HomePoliticalPOLITICAL ROUNDUP: 'Replacement theory' may be catalyst for more violence | News

POLITICAL ROUNDUP: ‘Replacement theory’ may be catalyst for more violence | News

Local political leaders are urging elected officials to address “replacement theory,” a racist conspiracy hypothesis that is seeping into mainstream belief systems.

The Associated Press and the National Opinion Research Center for Public Affairs Research found that 1 in 3 Americans believe in some aspect of replacement theory. However, many have not heard of it, or are only now learning it after a shooter gunned down 13 Black people, killing 10, in a supermarket in Buffalo, New York.

Neither Rep. Bob Ed Culver, R-Tahlequah, nor State Sen. Dewayne Pemberton, R-Muskogee, had heard of replacement theory per se prior to this week, and both declined to comment on it. State Sen. Blake “Cowboy” Stevens, R-Tahlequah, did not return an email request for comment.

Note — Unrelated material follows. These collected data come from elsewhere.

(** * Academic portfolio site: convention checker, build pipeline, navigation

    A shallow embedding of the parts of the repository that the
    specification makes claims about:

    - the regular-expression helpers of [tests/accessibility.test.js],
      [tests/performance.test.js] and [tests/styling.test.js], over a small
      backtracking matcher that follows the ECMAScript semantics of the
      regex fragment these files use;
    - the WCAG contrast helpers ([getLuminance], [getContrastRatio]);
    - the vendor tasks of the build file ([cleanVendor], [vendor],
      [gulp.series]);
    - the scroll behaviour of [js/navigation.js].

    Strings are sequences of code units; a code unit is an [ascii] (the
    Latin-1 range of UTF-16).  JavaScript numbers that only hold small
    integers are [Z] or [nat]; the luminance arithmetic is carried out in
    [R], the exact arithmetic that [Math.pow] and the IEEE operations
    approximate. *)

From Stdlib Require Import Reals Lra Lia ZArith QArith List Ascii String Bool.
From stdpp Require Import gmap strings.
Import ListNotations.
Open Scope string_scope.
Open Scope list_scope.

(** ** Code units and strings *)

Module Js.

Definition code (c : ascii) : N := N_of_ascii c.

Definition is_upper (c : ascii) : bool := ((65 <=? code c) && (code c <=? 90))%N.
Definition is_lower (c : ascii) : bool := ((97 <=? code c) && (code c <=? 122))%N.

(** Latin-1 letters with a lower case inside Latin-1: U+00C0..U+00DE
    without the multiplication sign U+00D7. *)
Definition is_upper_latin1 (c : ascii) : bool :=
  ((192 <=? code c) && (code c <=? 222) && negb (code c =? 215))%N.

(** [String.prototype.toLowerCase], one code unit at a time. *)
Definition lower_char (c : ascii) : ascii :=
  if is_upper c || is_upper_latin1 c then ascii_of_N (code c + 32) else c.

(** The regex canonicalisation of the [i] flag on ASCII letters; a code
    unit outside ASCII never canonicalises to an ASCII one. *)
Definition upper_ascii (c : ascii) : ascii :=
  if is_lower c then ascii_of_N (code c - 32) else c.
Definition lower_ascii (c : ascii) : ascii :=
  if is_upper c then ascii_of_N (code c + 32) else c.

Fixpoint toLowerCase (s : string) : string :=
  match s with
  | EmptyString => EmptyString
  | String c s' => String (lower_char c) (toLowerCase s')
  end.

(** White space of [trim] and of the class [\s] among the code units below
    256: TAB, LF, VT, FF, CR, SPACE and NBSP. *)
Definition is_space (c : ascii) : bool :=
  ((9 <=? code c) && (code c <=? 13) || (code c =? 32) || (code c =? 160))%N.

Fixpoint trimStart (s : string) : string :=
  match s with
  | EmptyString => EmptyString
  | String c s' => if is_space c then trimStart s' else s
  end.

(** [trimEnd] drops a character when it is white space and everything
    after it has been dropped. *)
Fixpoint trimEnd (s : string) : string :=
  match s with
  | EmptyString => EmptyString
  | String c s' =>
      match trimEnd s' with
      | EmptyString => if is_space c then EmptyString else String c EmptyString
      | t => String c t
      end
  end.

Definition trim (s : string) : string := trimEnd (trimStart s).

Fixpoint startsWith (s p : string) : bool :=
  match p, s with
  | EmptyString, _ => true
  | String a p', String b s' => if Ascii.eqb a b then startsWith s' p' else false
  | String _ _, EmptyString => false
  end.

(** [String.prototype.includes]. *)
Fixpoint includes (s p : string) : bool :=
  startsWith s p ||
  match s with
  | EmptyString => false
  | String _ s' => includes s' p
  end.

End Js.
(** An exception that nothing catches leaves no time for [cleanup]. *)
Lemma finish_uncaught w e :
  (finish o cid requested paths options w).1 = Uncaught e →
  unlinked (new_calls w (finish o cid requested paths options w).2) = [].
Proof.
  unfold finish.
  assert (Effects (λ c, kind c ≠ k_unlink) true (compose o cid requested paths options))
    as Hc.
  { apply effects_compose; try (by intros c Hk; rewrite Hk). by intros msg _. }
  destruct (Hc w) as [(n1 & E1 & H1) _].
  assert (∀ l, Forall (λ c, kind c ≠ k_unlink) l → unlinked l = []) as Hquiet.
  { induction 1 as [|c l Hk _ IH]; [done|]. destruct c; try done. }
  destruct (compose o cid requested paths options w) as [[finalPath|e'|e'] w1]; simpl in *;
    [|done|].
  - assert (Effects (λ c, kind c ≠ k_unlink) true (thumbnail o cid finalPath)) as Ht.
    { apply (effects_thumbnail _ o options); try (by intros c Hk; rewrite Hk).
      by intros msg _. }
    destruct (Ht w1) as [(n2 & E2 & H2) _].
    destruct (thumbnail o cid finalPath w1) as [[thumbnailPath|e'|e'] w2]; simpl in *;
      [done|done|].
    intros _. erewrite new_calls_app; [|by rewrite E2, E1, <- app_assoc].
    apply Hquiet, Forall_app; done.
  - intros _. rewrite (new_calls_app _ _ _ E1). by apply Hquiet.
Qed.

Lemma finish_cleans w :
  (∀ e, (finish o cid requested paths options w).1 ≠ Uncaught e) →
  ∀ p, p ∈ paths → unlink_error o p = None →
       p ∉ files (finish o cid requested paths options w).2.
Proof.
  intros H p Hp Hu. destruct (finish_cleanup w H) as (w2 & steps & _ & _ & _ & -> & _).
  by apply removed_gone.
Qed.

Lemma finish_unlinks w :
  (∀ e, (finish o cid requested paths options w).1 ≠ Uncaught e) →
  unlinked (new_calls w (finish o cid requested paths options w).2) = paths.
Proof.
  intros H. destruct (finish_cleanup w H) as (w2 & steps & E & Hq & _ & _ & Ec).
  erewrite new_calls_app; [|by rewrite Ec, E, <- app_assoc].
  unfold unlinked in *. rewrite omap_app, Hq. apply unlinked_unlinks.
Qed.

(** The steps after the downloads remove nothing but the downloaded
    files. *)
Lemma finish_spares w p :
  p ∈ files w → p ∉ paths → p ∈ files (finish o cid requested paths options w).2.
Proof.
  intros Hp Hnot. unfold finish.
  destruct (effects_compose (λ _, True) o options) with
    (keeps := true) (cid := cid) (requested := requested) (paths := paths) (w := w)
    as [_ K1]; try apply allows_any; [done|]. specialize (K1 eq_refl).
  destruct (compose o cid requested paths options w) as [[finalPath|e|e] w1]; simpl in *.
  - destruct (effects_thumbnail (λ _, True) o options) with
      (keeps := true) (cid := cid) (finalPath := finalPath) (w := w1)
      as [_ K2]; try apply allows_any; [done|]. specialize (K2 eq_refl).
    destruct (thumbnail o cid finalPath w1) as [[thumbnailPath|e|e] w2]; simpl in *;
      rewrite ?cleanup_run; simpl; first [apply others_stay; [|done]|idtac]; set_solver.
  - rewrite cleanup_run. simpl. apply others_stay; [|done]. set_solver.
  - set_solver.
Qed.
(** * Frustum geometry of Babylon.js: [Maths/math.frustum.ts]

    A shallow embedding of the plane-extraction functions and of the
    point-containment test, and the properties the specification states about
    them.

    The TypeScript code works on mutable objects: a [Plane] is written in
    place, an array of planes holds references.  The embedding therefore
    threads an explicit object store through every function and keeps the
    exception a missing array element raises.  The arithmetic is kept abstract
    in the type of JavaScript numbers, with two instances: IEEE binary64 (what
    the code runs on, executable) and the real numbers (the exact arithmetic
    in which the specification states its numerical properties). *)

From Stdlib Require PrimFloat Floats.
From Stdlib Require Import Reals Lra.
From stdpp Require Import gmap list.

(** ** Numbers *)

(** The operations of the JavaScript [number] type that the module uses. *)
Class Number (T : Type) := {
  num0 : T;                     (* the literal 0.0 *)
  num1 : T;                     (* the literal 1.0 *)
  nadd : T → T → T;             (* a + b *)
  nsub : T → T → T;             (* a - b *)
  nmul : T → T → T;             (* a * b *)
  ndiv : T → T → T;             (* a / b *)
  nsqrt : T → T;                (* Math.sqrt(a) *)
  nltb : T → T → bool;          (* a < b *)
  neqb : T → T → bool;          (* a === b *)
  nfinite : T → bool;           (* Number.isFinite(a) *)
}.

Declare Scope num_scope.
Delimit Scope num_scope with num.
Infix "+" := nadd : num_scope.
Infix "-" := nsub : num_scope.
Infix "*" := nmul : num_scope.
Infix "/" := ndiv : num_scope.
Infix "<?" := nltb : num_scope.
Infix "=?" := neqb : num_scope.

(** IEEE 754 binary64, the arithmetic of the running code. *)
Module Float64.
Import PrimFloat.

#[global] Instance float_Number : Number float := {|
  num0 := 0%float;
  num1 := 1%float;
  nadd := add;
  nsub := sub;
  nmul := mul;
  ndiv := div;
  nsqrt := sqrt;
  nltb := ltb;
  neqb := eqb;
  nfinite := is_finite;
|}.
End Float64.

(** Exact arithmetic: the real numbers, where every value is finite. *)
Module Exact.
Definition Rltb (a b : R) : bool := if Rlt_dec a b then true else false.
Definition Reqb (a b : R) : bool := if Req_dec_T a b then true else false.

#[global] Instance R_Number : Number R := {|
  num0 := 0%R;
  num1 := 1%R;
  nadd := Rplus;
  nsub := Rminus;
  nmul := Rmult;
  ndiv := Rdiv;
  nsqrt := sqrt;
  nltb := Rltb;
  neqb := Reqb;
  nfinite := λ _, true;
|}.
End Exact.

(** ** Data model *)

Section Data.
Context {T : Type}.

(** [Vector3]: the three coordinates. *)
Record Vector3 := { x : T; y : T; z : T }.

(** [Plane]: a normal and an offset.  The [Plane] constructor gives every
    plane a normal vector of its own, so the normal is kept inside the
    plane. *)
Record Plane := { normal : Vector3; d : T }.

(** [Matrix]: the sixteen entries of [transform.m], row-major; [m3] is
    [m[3]]. *)
Record Matrix := {
  m0 : T;  m1 : T;  m2 : T;  m3 : T;
  m4 : T;  m5 : T;  m6 : T;  m7 : T;
  m8 : T;  m9 : T;  m10 : T; m11 : T;
  m12 : T; m13 : T; m14 : T; m15 : T;
}.

(** What an object reference can point to. *)
Inductive obj :=
  | OMatrix (t : Matrix)
  | OPlane (p : Plane)
  | OVector3 (v : Vector3).
End Data.

Arguments Vector3 : clear implicits.
Arguments Plane : clear implicits.
Arguments Matrix : clear implicits.
Arguments obj : clear implicits.

(** Object references and the object store. *)
Definition loc := nat.
Abbreviation heap T := (gmap loc (obj T)).

(** ** Computations: store passing with exceptions *)

Inductive exn := TypeError.

Inductive outcome (A : Type) :=
  | Ok (a : A)
  | Throw (e : exn).
Arguments Ok {A} a.
Arguments Throw {A} e.

Section Frustum.
Context {T : Type} `{Number T}.
Local Open Scope num_scope.

(** A computation takes the store and gives an outcome and the store it
    leaves; an exception keeps the writes made before it. *)
Definition M (A : Type) : Type := heap T → outcome A * heap T.

#[global] Instance M_ret : MRet M := λ A a h, (Ok a, h).
#[global] Instance M_bind : MBind M := λ A B k c h,
  match c h with
  | (Ok a, h') => k a h'
  | (Throw e, h') => (Throw e, h')
  end.

Definition throw {A} (e : exn) : M A := λ h, (Throw e, h).

(** Reading a property of something that is not the expected object is a
    [TypeError] (as reading a property of [undefined] is). *)
Definition read_plane (pl : loc) : M (Plane T) := λ h,
  match h !! pl with
  | Some (OPlane p) => (Ok p, h)
  | _ => (Throw TypeError, h)
  end.

Definition read_vector (v : loc) : M (Vector3 T) := λ h,
  match h !! v with
  | Some (OVector3 p) => (Ok p, h)
  | _ => (Throw TypeError, h)
  end.

(** [transform.m] *)
Definition get_m (transform : loc) : M (Matrix T) := λ h,
  match h !! transform with
  | Some (OMatrix t) => (Ok t, h)
  | _ => (Throw TypeError, h)
  end.

Definition write_plane (pl : loc) (p : Plane T) : M unit := λ h,
  (Ok (), <[pl := OPlane p]> h).

(** [frustumPlane.normal.x = v] and its siblings. *)
Definition set_normal_x (pl : loc) (v : T) : M unit :=
  p ← read_plane pl;
  write_plane pl {| normal := {| x := v; y := y (normal p); z := z (normal p) |}; d := d p |}.

Definition set_normal_y (pl : loc) (v : T) : M unit :=
  p ← read_plane pl;
  write_plane pl {| normal := {| x := x (normal p); y := v; z := z (normal p) |}; d := d p |}.

Definition set_normal_z (pl : loc) (v : T) : M unit :=
  p ← read_plane pl;
  write_plane pl {| normal := {| x := x (normal p); y := y (normal p); z := v |}; d := d p |}.

Definition set_d (pl : loc) (v : T) : M unit :=
  p ← read_plane pl;
  write_plane pl {| normal := normal p; d := v |}.

(** [frustumPlanes[i]]: a missing element is [undefined], and the first
    thing the callers do with it is to read a property, which throws. *)
Definition index (frustumPlanes : list loc) (i : nat) : M loc :=
  match frustumPlanes !! i with
  | Some pl => mret pl
  | None => throw TypeError
  end.

(** *** The [Plane] class, which [math.frustum.ts] imports *)

(** Modelled from the spec: the [Plane] constructor of [math.plane.ts],
    which is not among the sources; [new Plane(a, b, c, d)] is a new object
    with normal [(a, b, c)] and offset [d]. *)
Definition new_Plane (a b c d0 : T) : M loc := λ h,
  let pl := fresh (dom h) in
  (Ok pl, <[pl := OPlane {| normal := {| x := a; y := b; z := c |}; d := d0 |}]> h).

(** The length of the normal, [sqrt(nx² + ny² + nz²)]. *)
Definition length_of (v : Vector3 T) : T :=
  nsqrt (x v * x v + y v * y v + z v * z v).

(** A plane whose normal cannot be scaled to unit length. *)
Definition degenerate (p : Plane T) : bool :=
  (length_of (normal p) =? num0) || negb (nfinite (length_of (normal p))).

(** The normal and the offset divided by [len]. *)
Definition scaled (p : Plane T) (len : T) : Plane T :=
  {| normal := {| x := x (normal p) / len;
                  y := y (normal p) / len;
                  z := z (normal p) / len |};
     d := d p / len |}.

(** Modelled from the spec: [Plane.normalize] of [math.plane.ts], which is
    not among the sources.  "compute len = sqrt(nx²+ny²+nz²); if len is zero
    or not finite, normalization leaves the plane degenerate.  Otherwise
    divide normal components and d by len." *)
Definition normalize (pl : loc) : M unit :=
  p ← read_plane pl;
  if degenerate p then mret ()
  else write_plane pl (scaled p (length_of (normal p))).

(** The signed distance [dot(plane.normal, point) + plane.d]. *)
Definition signed_distance (p : Plane T) (v : Vector3 T) : T :=
  x (normal p) * x v + y (normal p) * y v + z (normal p) * z v + d p.

(** Modelled from the spec: [Plane.dotCoordinate] of [math.plane.ts], which
    is not among the sources; it gives the signed distance
    [dot(plane.normal, point) + plane.d]. *)
Definition dotCoordinate (pl point : loc) : M T :=
  p ← read_plane pl;
  v ← read_vector point;
  mret (signed_distance p v).

(** *** [math.frustum.ts] *)

Definition GetNearPlaneToRef (transform frustumPlane : loc) : M unit :=
  m ← get_m transform;
  set_normal_x frustumPlane (m3 m + m2 m);;
  set_normal_y frustumPlane (m7 m + m6 m);;
  set_normal_z frustumPlane (m11 m + m10 m);;
  set_d frustumPlane (m15 m + m14 m);;
  normalize frustumPlane.
(** [EmmetClearAbbreviationMarker.run]. *)
Definition EmmetClearAbbreviationMarker_run (e : Editor Config)
  : Editor Config :=
  stop_tracking e.

Definition on_close : Listener -> Editor Config -> outcome Config Listener :=
  main_view (fun l e =>
    let e1 := stop_tracking e in
    let key := view_id (view e1) in
    Done (mkListener (delete key (last_pos_tracker l))
            (pending_completions_request l))
      e1).

Definition on_activated
  : Listener -> Editor Config -> outcome Config Listener :=
  main_view (fun l e =>
    let '(_, e1) := handle_selection_change e in
    Done (mkListener
            (<[view_id (view e1) := get_caret (view e1)]>
               (last_pos_tracker l))
            (pending_completions_request l))
      e1).

Definition on_selection_modified
  : Listener -> Editor Config -> outcome Config Listener :=
  main_view (fun l e =>
    if negb (is_enabled (view e)) then Done l e
    else
      let '(trk, e1) := handle_selection_change e in
      let caret := get_caret (view e1) in
      let e2 :=
        match trk with
        | Some t =>
            if match abbreviation t with Some _ => true | None => false end
               && contains (region t) caret
            then show_preview e1
            else hide_preview e1
        | None => e1
        end in
      Done (mkListener (<[view_id (view e2) := caret]> (last_pos_tracker l))
              (pending_completions_request l))
        e2).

Yolette Ross, Cherokee County Democratic chair, explained that replacement is a conspiracy theory wherein believers are convinced there is a concerted effort to bring people of color to the United States to replace white people, including through reproduction. A number of news outlets have reported that Fox News’ Tucker Carlson has referred to replacement theory at least 400 times on his show.

“The theory has brought about some violent attacks, the most recent shooting in Buffalo. The night of the shooting, Tucker Carlson, he said the shooter was mentally ill and his actions were not politically motivated,” said Ross.

She said that in 2015, Payron S. Gendron, the Buffalo shooter, was 11 or 12 years old when former President Donald Trump started using white nationalist rhetoric, by calling Mexicans “rapists.”

“This kid was 18 years old when he did it, and he was indoctrinated in this thinking,” she said. “This kid was watching this on TV. Then you have the Charlottesville incident where white nationalists were marching through the streets, saying, ‘You will not replace us,’ followed by an innocent woman getting killed, having had a car driven at her as she was in a crowd.”

Ross said the shooter probably knew about different incidents of racially-motivated violence throughout the country.

“He had to have a screw loose, anyway, but it was politically-motivated. He felt like he had to do what he had to do to make things right, based on replacement theory.”

Ross believes Congress needs to overhaul its immigration system to normalize the existence of people of color. By accepting undocumented immigrants, including Mexicans, it will allow them to pay taxes and receive the same educational opportunities afforded to Americans.

Dell Barnes, vice chair of the Cherokee County Democratic Party, said the U.S. upholds a tradition of stigmatizing different demographics.

“Colonization, disease, and genocidal wars displaced most of the indigenous people of this continent,” said Barnes. “Chattel slavery removed an estimated 12 million Africans from their homes, and some portion of them became slaves here in the ‘new world.’”

He said U.S. immigration policy has often been used as a tool to craft the social makeup desired by the ruling majority, excluding and including ethnic groups at the whim of the power brokers of the economy and federal government. Despite changing demographics, the descendants of Europeans – especially male – still hold most positions of power, authority, and influence in private enterprise, institutions and governance. But in the future, white influence over these institutions isn’t certain.

“Replacement theory is the formulation of the fearful reaction that some members of a historic majority experience when faced with the fact that their majority is shrinking,” said Barnes. “The individuals pushing out these ideas usually harbor really unpalatable thoughts about race relations, and they fear a future wherein they will no longer enjoy political and social wins by mere virtue of belonging to the racial majority.”

Barnes thinks white people should not fear – even if at some point in the future, they are not the majority U.S. racial demographic.

“It is a wonder that these individuals, from the majority who collectively have benefited from these systems – access to cheap land/labor, expansion of industry, social/legal norms favoring their group – are threatened by the mere thought of their majority status shrinking,” said Barnes. “These trends have been in progress for some time now, and from the outside, it looks like the historic majority will maintain hold of the levers of power for a very long time to come.”

He believes replacement theory followers want to promulgate fear and join them, or become fatigued by the conversation, which further emboldens their agenda.

“The hate spreaders are feeding on the fears and ignorance of marginalized individuals to inspire violence and generate interest in the furtherance of their goals,” he said.

Barnes wants elected officials to serve as leaders in the community to dispel theories that hurt people living within the borders of the U.S.

Shannon Grimes, chair of the Cherokee County Libertarian Party, agrees with Barnes and Ross that the root of harmful conspiracy theories, like replacement theory, is fear.

“Some believe that our American way of life is being eroded away by other influences. It comes back to fear and presumes that change isn’t good or can’t be good,” said Grimes. “Replacement theory is a boogie man wherein many believe that ‘they’ are going to replace us because ‘our’ population is shrinking, and ‘theirs’ is growing.”

Emails and text messages were sent to the Cherokee Republican Party, but responses were not returned before press time.